> [WORK REQUIRED]:
Repeat exactly the lines from the first line of the records through the line containing "return [None] there. *)", and nothing more.

─── DATA TO PROCESS

(** * AdaptiveFilter-LMS: a normalized least-mean-square adaptive FIR filter

    A shallow embedding of [C/AdaptiveFilter.c] (the circular-index engine),
    of [Matlab/AdaptiveFir.m] (the copy-and-shift prototype) and of the test
    routine [C/src/AdaptiveFilterTest.c], with the properties of the engine
    stated against them.

    The C functions are embedded once, over an abstract scalar type with the
    five operations the code uses on [double]; the embedding is then read
    - at [R], for the statements made in exact real arithmetic, and
    - at [float] (IEEE 754 binary64, the kernel's primitive floats), for what
      a [double] does where the reals say nothing (division by zero) and for
      the convergence test, which is run as it stands.
    The prototype is embedded at [R].

    Arrays are lists and their indices [nat]; [unsigned int] and [int] are
    taken to be 32 bits wide, and what the code does with them at the edge of
    their range is written out (the increment of the circular index, the
    conversion of [Length - 1] to the [int] loop counter).  An array access
    outside its array is undefined behaviour in C; the embedded functions
    return [None] there. *)

From Stdlib Require Import Reals Lra ZArith Floats Uint63 String.
From stdpp Require Import base tactics option list.

Close Scope R_scope.
Open Scope nat_scope.

(** ** Scalars *)

(** The operations of C's [double] that the engine uses. *)
Class Scalar (T : Type) : Type := {
  s_zero : T;
  s_add : T → T → T;
  s_sub : T → T → T;
  s_mul : T → T → T;
  s_div : T → T → T
}.

Declare Scope scalar_scope.
Delimit Scope scalar_scope with S.
Notation "x + y" := (s_add x y) : scalar_scope.
Notation "x - y" := (s_sub x y) : scalar_scope.
Notation "x * y" := (s_mul x y) : scalar_scope.
Notation "x / y" := (s_div x y) : scalar_scope.

(** Exact real arithmetic. *)
#[export] Instance R_Scalar : Scalar R := {
  s_zero := 0%R;
  s_add := Rplus;
  s_sub := Rminus;
  s_mul := Rmult;
  s_div := Rdiv
}.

──────

> [YOUR RESPONSE]:
(** * AdaptiveFilter-LMS: a normalized least-mean-square adaptive FIR filter

    A shallow embedding of [C/AdaptiveFilter.c] (the circular-index engine),
    of [Matlab/AdaptiveFir.m] (the copy-and-shift prototype) and of the test
    routine [C/src/AdaptiveFilterTest.c], with the properties of the engine
    stated against them.

    The C functions are embedded once, over an abstract scalar type with the
    five operations the code uses on [double]; the embedding is then read
    - at [R], for the statements made in exact real arithmetic, and
    - at [float] (IEEE 754 binary64, the kernel's primitive floats), for what
      a [double] does where the reals say nothing (division by zero) and for
      the convergence test, which is run as it stands.
    The prototype is embedded at [R].

    Arrays are lists and their indices [nat]; [unsigned int] and [int] are
    taken to be 32 bits wide, and what the code does with them at the edge of
    their range is written out (the increment of the circular index, the
    conversion of [Length - 1] to the [int] loop counter).  An array access
    outside its array is undefined behaviour in C; the embedded functions
    return [None] there. *)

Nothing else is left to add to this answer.